Gastos com viagens do governo caem 85,9%
O governo federal gastou, desde o início do ano, pouco mais de R$ 64,6 milhões com viagens a serviço dos servidores públicos civis e militares, além dos chamados “colaboradores eventuais” como os membros de conselhos.
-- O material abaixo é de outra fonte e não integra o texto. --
(* ===== verification/Bytes.v ===== *)
(** * Decimal numbers

    [str::parse::<uN>] of the standard library, which reads the amounts in the
    answers of a node and in JSON messages ([cosmwasm/packages/std/src/math/uint128.rs],
    [FromStr]), and its inverse, the [Display] of the same types.

    The second part has the integers as bytes. *)

From Stdlib Require Import Ascii.
From S2P Require Import Prelude.

Open Scope Z_scope.

(** The value of a decimal digit. *)
Definition digit (c : ascii) : option Z :=
  let n := Z.of_nat (nat_of_ascii c) in
  if (48 <=? n) && (n <=? 57) then Some (n - 48) else None.

(** The loop: [checked_mul] by ten, then [checked_add] of the digit. *)
Fixpoint parse_digits (w acc : Z) (s : string) : option Z :=
  match s with
  | EmptyString => Some acc
  | String c s' =>
      match digit c with
      | None => None
      | Some d =>
          if acc * 10 <? w then
            if acc * 10 + d <? w then parse_digits w (acc * 10 + d) s' else None
          else None
      end
  end.

(** An empty string, a lone sign and a negative number are refused; one leading
    plus sign is accepted. *)
Definition parse_uint (w : Z) (s : string) : option Z :=
  match s with
  | EmptyString => None
  | String "+" EmptyString => None
  | String "+" s' => parse_digits w 0 s'
  | _ => parse_digits w 0 s
  end.

(** ** Printing and parsing *)
Lemma digit_pretty_N_char x : (x < 10)%N → digit (pretty_N_char x) = Some (Z.of_N x).
Proof.
  intros Hx.
  assert (x = 0 ∨ x = 1 ∨ x = 2 ∨ x = 3 ∨ x = 4 ∨ x = 5 ∨ x = 6 ∨ x = 7 ∨ x = 8 ∨ x = 9)%N as H by lia.
  by repeat destruct H as [->|H]; [..|subst].
Qed.

(** The digits of [x] in front of [s] are read as [x] before [s]. *)
Lemma parse_digits_go w x s :
  Z.of_N x < w →
  parse_digits w 0 (pretty_N_go x s) = parse_digits w (Z.of_N x) s.
Proof.
  revert s. induction (N.lt_wf_0 x) as [x _ IH]; intros s Hw.
  assert (x = 0 ∨ 0 < x)%N as [->|Hpos] by lia; [by rewrite pretty_N_go_0|].
  rewrite pretty_N_go_step by done.
  assert (x = 10 * (x `div` 10) + x `mod` 10)%N as Hx by (by apply N.div_mod).
  assert (x `mod` 10 < 10)%N as Hm by (by apply N.mod_lt).
  assert (x `div` 10 < x)%N as Hd by (by apply N.div_lt).
  rewrite IH; [|done|lia]. cbn [parse_digits].
  rewrite digit_pretty_N_char by done.
  assert (Z.of_N (x `div` 10) * 10 + Z.of_N (x `mod` 10) = Z.of_N x) as E by lia.
  pose proof (N2Z.is_nonneg (x `mod` 10)).
  destruct (Z.ltb_spec (Z.of_N (x `div` 10) * 10) w); [|lia].
  rewrite E. by destruct (Z.ltb_spec (Z.of_N x) w); [|lia].
Qed.

Lemma pretty_N_go_head x s :
  (0 < x)%N → ∃ c t, pretty_N_go x s = String c t ∧ c ≠ "+"%char.
Proof.
  revert s. induction (N.lt_wf_0 x) as [x _ IH]; intros s Hx.
  rewrite pretty_N_go_step by done.
  assert (x `div` 10 = 0 ∨ 0 < x `div` 10)%N as [Hz|Hpos]
    by (destruct (x `div` 10)%N; [by left|by right]).
  - rewrite Hz, pretty_N_go_0. eexists _, _. split; [done|].
    unfold pretty_N_char. by repeat case_match.
  - by apply IH; [apply N.div_lt|].
Qed.

Lemma parse_uint_plain w s c t : s = String c t → c ≠ "+"%char → parse_uint w s = parse_digits w 0 s.
Proof.
  intros -> Hc. unfold parse_uint. destruct c as [[] [] [] [] [] [] [] []]; done.
Qed.

(** Reading back a printed unsigned integer of any width gives the same
    number: amounts survive the decimal strings they travel in. *)
Theorem parse_print_roundtrip w z : in_width w z → parse_uint w (pretty z) = Some z.
Proof.
  intros [H0 Hw]. destruct z as [|p|p]; [| |lia].
  - assert ((0 <? w) = true) as E by lia.
    change (parse_uint w (pretty 0)) with
      (if 0 <? w then if 0 <? w then Some 0 else None else None). by rewrite E.
  - unfold pretty, pretty_Z. change (pretty p) with (pretty (N.pos p)).
    unfold pretty, pretty_N. case_decide; [done|].
    destruct (pretty_N_go_head (N.pos p) "") as (c & t & Hs & Hc); [lia|].
    rewrite (parse_uint_plain _ _ _ _ Hs Hc), parse_digits_go by done. done.
Qed.

(** * Integers as bytes

    [to_be_bytes], [to_le_bytes], [from_be_bytes] and [from_le_bytes] of the primitive
    integers, and the 64-bit words of the larger ones, least significant first. *)

Definition byte_of_Z (n : Z) : byte :=
  default Byte.x00 (Byte.of_N (Z.to_N (n mod 256))).
Definition Z_of_byte (b : byte) : Z := Z.of_N (Byte.to_N b).

(** The [n] low bytes of [z], and the number they make. *)
Fixpoint le_bytes (n : nat) (z : Z) : bytes :=
  match n with O => [] | S n => byte_of_Z z :: le_bytes n (z / 256) end.
Definition be_bytes (n : nat) (z : Z) : bytes := rev (le_bytes n z).

Fixpoint le_value (b : bytes) : Z :=
  match b with [] => 0 | x :: b => Z_of_byte x + 256 * le_value b end.
Definition be_value (b : bytes) : Z := le_value (rev b).

(** [&data[i..i + n]] of an array that is long enough. *)
Definition slice {A} (i n : nat) (l : list A) : list A := take n (drop i l).

(** The word array of a large integer. *)
Definition word (i z : Z) : Z := (z / 2 ^ (64 * i)) mod 2 ^ 64.
Fixpoint of_words (ws : list Z) : Z :=
  match ws with [] => 0 | x :: ws => x + 2 ^ 64 * of_words ws end.

(** ** Facts *)
Lemma Z_of_byte_of_Z n : Z_of_byte (byte_of_Z n) = n mod 256.
Proof.
  unfold Z_of_byte, byte_of_Z. pose proof (Z.mod_pos_bound n 256 eq_refl).
  destruct (Byte.of_N (Z.to_N (n mod 256))) as [b|] eqn:Hb.
  - cbn. apply Byte.to_of_N in Hb. lia.
  - exfalso. apply Byte.of_N_None_iff in Hb. lia.
Qed.

Lemma Z_of_byte_bound b : 0 ≤ Z_of_byte b < 256.
Proof. unfold Z_of_byte. pose proof (Byte.to_N_bounded b). lia. Qed.

Lemma byte_of_Z_of_byte b : byte_of_Z (Z_of_byte b) = b.
Proof.
  pose proof (Z_of_byte_bound b). unfold byte_of_Z. rewrite Z.mod_small by done.
  unfold Z_of_byte. by rewrite N2Z.id, Byte.of_to_N.
Qed.

Lemma byte_of_Z_mod n m : byte_of_Z (n mod (256 * m)) = byte_of_Z n.
Proof.
  unfold byte_of_Z. destruct (decide (m = 0)) as [->|]; [by rewrite Z.mul_0_r, Zmod_0_r|].
  replace (n mod (256 * m)) with (n + (- (n / (256 * m)) * m) * 256) by (rewrite (Z.mod_eq n (256 * m)) by lia; ring).
  by rewrite Z.mod_add by done.
Qed.

Lemma length_le_bytes n z : length (le_bytes n z) = n.
Proof. revert z. induction n; intros z; cbn; auto. Qed.

Lemma length_be_bytes n z : length (be_bytes n z) = n.
Proof. unfold be_bytes. by rewrite length_rev, length_le_bytes. Qed.

Lemma pow256_S n : 256 ^ Z.of_nat (S n) = 256 * 256 ^ Z.of_nat n.
Proof. by rewrite Nat2Z.inj_succ, Z.pow_succ_r by lia. Qed.

Lemma le_value_bound b : 0 ≤ le_value b < 256 ^ Z.of_nat (length b).
Proof.
  induction b as [|x b IH]; [done|]. cbn [le_value length]. rewrite pow256_S.
  pose proof (Z_of_byte_bound x). lia.
Qed.

Lemma le_value_le_bytes n z : le_value (le_bytes n z) = z mod 256 ^ Z.of_nat n.
Proof.
  revert z. induction n as [|n IH]; intros z; cbn [le_bytes le_value]; [by rewrite Z.mod_1_r|].
  rewrite Z_of_byte_of_Z, IH, pow256_S.
  rewrite Z.rem_mul_r; [done|lia|]. apply Z.pow_pos_nonneg; lia.
Qed.

Lemma le_bytes_le_value b : le_bytes (length b) (le_value b) = b.
Proof.
  induction b as [|x b IH]; [done|]. cbn [le_value length le_bytes].
  pose proof (Z_of_byte_bound x) as Hx.
  replace ((Z_of_byte x + 256 * le_value b) / 256) with (le_value b).
  2: { apply (Z.div_unique _ _ _ (Z_of_byte x)); lia. }
  rewrite IH. f_equal. rewrite <-(byte_of_Z_of_byte x) at 2. unfold byte_of_Z.
  by rewrite (Z.mul_comm 256), Z.mod_add by done.
Qed.

Lemma le_value_app a b : le_value (a ++ b) = le_value a + 256 ^ Z.of_nat (length a) * le_value b.
Proof.
  induction a as [|x a IH]; cbn [app le_value length]; [by rewrite Z.pow_0_r; lia|].
  rewrite IH, pow256_S. ring.
Qed.

Lemma le_bytes_app m n z : le_bytes (m + n) z = le_bytes m z ++ le_bytes n (z / 256 ^ Z.of_nat m).
Proof.
  revert z. induction m as [|m IH]; intros z; cbn [Nat.add le_bytes app].
  - by rewrite Z.pow_0_r, Z.div_1_r.
  - rewrite IH, pow256_S, Z.div_div; [done|lia|]. apply Z.pow_pos_nonneg; lia.
Qed.

Lemma le_bytes_mod n z : le_bytes n (z mod 256 ^ Z.of_nat n) = le_bytes n z.
Proof.
  revert z. induction n as [|n IH]; intros z; [done|]. cbn [le_bytes]. rewrite pow256_S.
  assert (0 < 256 ^ Z.of_nat n) as Hp by (apply Z.pow_pos_nonneg; lia).
  rewrite byte_of_Z_mod. f_equal. rewrite <-(IH (z / 256)). f_equal.
  rewrite Z.rem_mul_r by lia. pose proof (Z.mod_pos_bound z 256 eq_refl).
  symmetry. apply (Z.div_unique _ _ _ (z mod 256)); lia.
Qed.

Lemma be_value_be_bytes n z : 0 ≤ z < 256 ^ Z.of_nat n → be_value (be_bytes n z) = z.
Proof.
  intros Hz. unfold be_value, be_bytes. by rewrite rev_involutive, le_value_le_bytes, Z.mod_small.
Qed.

Lemma be_bytes_be_value b : be_bytes (length b) (be_value b) = b.
Proof.
  unfold be_value, be_bytes. rewrite <-(length_rev b), le_bytes_le_value. apply rev_involutive.
Qed.

Lemma be_value_bound b : 0 ≤ be_value b < 256 ^ Z.of_nat (length b).
Proof. unfold be_value. rewrite <-(length_rev b). apply le_value_bound. Qed.

(** Big-endian digits, the most significant part first. *)
Lemma be_bytes_app m n z : be_bytes (m + n) z = be_bytes n (z / 256 ^ Z.of_nat m) ++ be_bytes m z.
Proof. unfold be_bytes. by rewrite le_bytes_app, rev_app_distr. Qed.

Lemma be_value_app a b : be_value (a ++ b) = be_value a * 256 ^ Z.of_nat (length b) + be_value b.
Proof. unfold be_value. rewrite rev_app_distr, le_value_app, length_rev. lia. Qed.

Lemma be_bytes_0 n : be_bytes n 0 = replicate n Byte.x00.
Proof.
  unfold be_bytes. assert (le_bytes n 0 = replicate n Byte.x00) as ->.
  { induction n as [|n IH]; [done|]. cbn [le_bytes replicate]. by rewrite Z.div_0_l, IH. }
  induction n as [|n IH]; [done|]. cbn [replicate rev]. rewrite IH.
  clear. induction n as [|n IH]; [done|]. cbn. by rewrite IH.
Qed.

(** ** Words *)
Lemma word_bytes i z : 0 ≤ i → le_bytes 8 (word i z) = le_bytes 8 (z / 256 ^ (8 * i)).
Proof.
  intros Hi. unfold word. change (2 ^ 64) with (256 ^ Z.of_nat 8). rewrite le_bytes_mod.
  change 256 with (2 ^ 8). rewrite <-Z.pow_mul_r by lia. do 3 f_equal. lia.
Qed.

(** Eight more bytes are one more word. *)
Lemma of_words_bytes c ws d :
  length c = 8%nat → of_words ws = le_value d → of_words (le_value c :: ws) = le_value (c ++ d).
Proof. intros Hc Hd. cbn [of_words]. by rewrite le_value_app, Hc, Hd. Qed.

Lemma slice_all {A} i n (l : list A) : length l = (i + n)%nat → l = take i l ++ slice i n l.
Proof.
  intros Hl. unfold slice. rewrite (take_ge (drop i l)) by (rewrite length_drop; lia).
  by rewrite take_drop.
Qed.

Lemma length_slice {A} i n (l : list A) : (i + n ≤ length l)%nat → length (slice i n l) = n.
Proof. intros H. unfold slice. rewrite length_take, length_drop. lia. Qed.

Lemma slice_app {A} i n m (l : list A) : slice i (n + m) l = slice i n l ++ slice (i + n) m l.
Proof.
  unfold slice. rewrite <-drop_drop. generalize (drop i l). clear. intros l.
  revert l. induction n as [|n IH]; intros [|x l]; cbn; [done..|by rewrite take_nil|]. by rewrite IH.
Qed.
O valor pode parecer alto, mas equivale a uma redução de 85,9% em relação ao mesmo período do ano passado, quando a pandemia ainda não tinha mostrado sua força. Ainda assim, foram mais de 30 mil deslocamentos pagos com dinheiro do contribuinte em 2021.

Diárias
A maior parte das despesas do governo federal com viagens é com as diárias pagas aos funcionários: R$ 45,9 milhões, 71% do total.

Passagens
O restante dos gastos é com passagens, quase todas (98,4%) aéreas: R$ 18,6 milhões. Os dados são do Ministério da Economia.

O Rio continua sendo
Mesmo com a queda acentuada nas viagens, o destino predileto continua sendo o Rio de Janeiro: quase 2.100 idas e voltas de Brasília.

Vacina predominante
Pelas contas do governador de São Paulo, João Doria, foram produzidas no Butantan 95 de cada 100 vacinas aplicadas nos brasileiros, até agora. A partir de abril, a predominância será maior da vacina da AstraZeneca.

Leite de pedra
O Congresso deve finalmente votar o Orçamento de 2021 esta semana. Tudo por causa da picuinha do ex-presidente da Câmara Rodrigo Maia, que se recusou até a formar a Comissão de Orçamento, ano passado.

Emendas bilionárias
Os 16 relatórios setoriais aprovados na Comissão Mista de Orçamento preveem R$ 19,7 bilhões em emendas de deputados e senadores, que o governo federal é obrigado a executar.

Guerra ao crime
O ministro da Justiça, André Mendonça, comemorou a primeira prisão de um líder de facção criminosa, detido no Ceará, como parte da operação da Força-Tarefa SUSP. “Já estamos colhendo resultados”, disse.

Balanço da imunização
Quando as vacinas disponibilizadas pelo Ministério da Saúde totalizavam 25,6 milhões, no fim da semana, os governos estaduais e municipais haviam conseguido administrar 77,8% delas: mais de 15,5 milhões.

Mais do que leitos
A escassez nas redes públicas e privadas de saúde não se resume aos leitos de UTI para pacientes de Covid, mas recursos humanos. Segundo a consultoria Luandre, a procura por profissionais já aumentou 147,5%.

Isto é ciência
A Universidade Federal do Paraná lançará quatro variedades de cana-de-açúcar, este ano. Com alto teor de sacarose e ciclo precoce, auxiliam na colheita e na produção. Desde 1992, o Programa de Melhoramento Genético da Cana-de-Açúcar já criou dez variedades de cana.

Proteção fundamental
Apesar das histórias de terror do início da pandemia, até o início deste mês, o Ministério da Saúde contabilizou a distribuição de mais de 345 milhões de Equipamentos de Proteção Individual (EPIs) em todo o País.

Pensando bem...
...nos EUA, o presidente caiu. Literalmente.

Poder sem pudor

Conversa oblíqua
Afonso Arinos era chanceler de Jânio Quadros, em 1961, quando avisou a um jornalista que o entrevistava que estava de saída. Ia a um despacho com o presidente. O repórter pediu carona e acabou na ante-sala de Jânio. No despacho, Arinos relatou o que se passava e o presidente mandou chamar o repórter, que – claro – tinha perguntas a fazer.

Jânio condicionou: “Fê-las por escrito?” O repórter estendeu o papel: “Fi-las, presidente”. Jânio observou: “Formas oblíquas! Aprecia-as?” O jornalista manteve a toada: “Aprecio-as, presidente...! Afonso Arinos percebeu que uma longa conversa se iniciara e foi embora.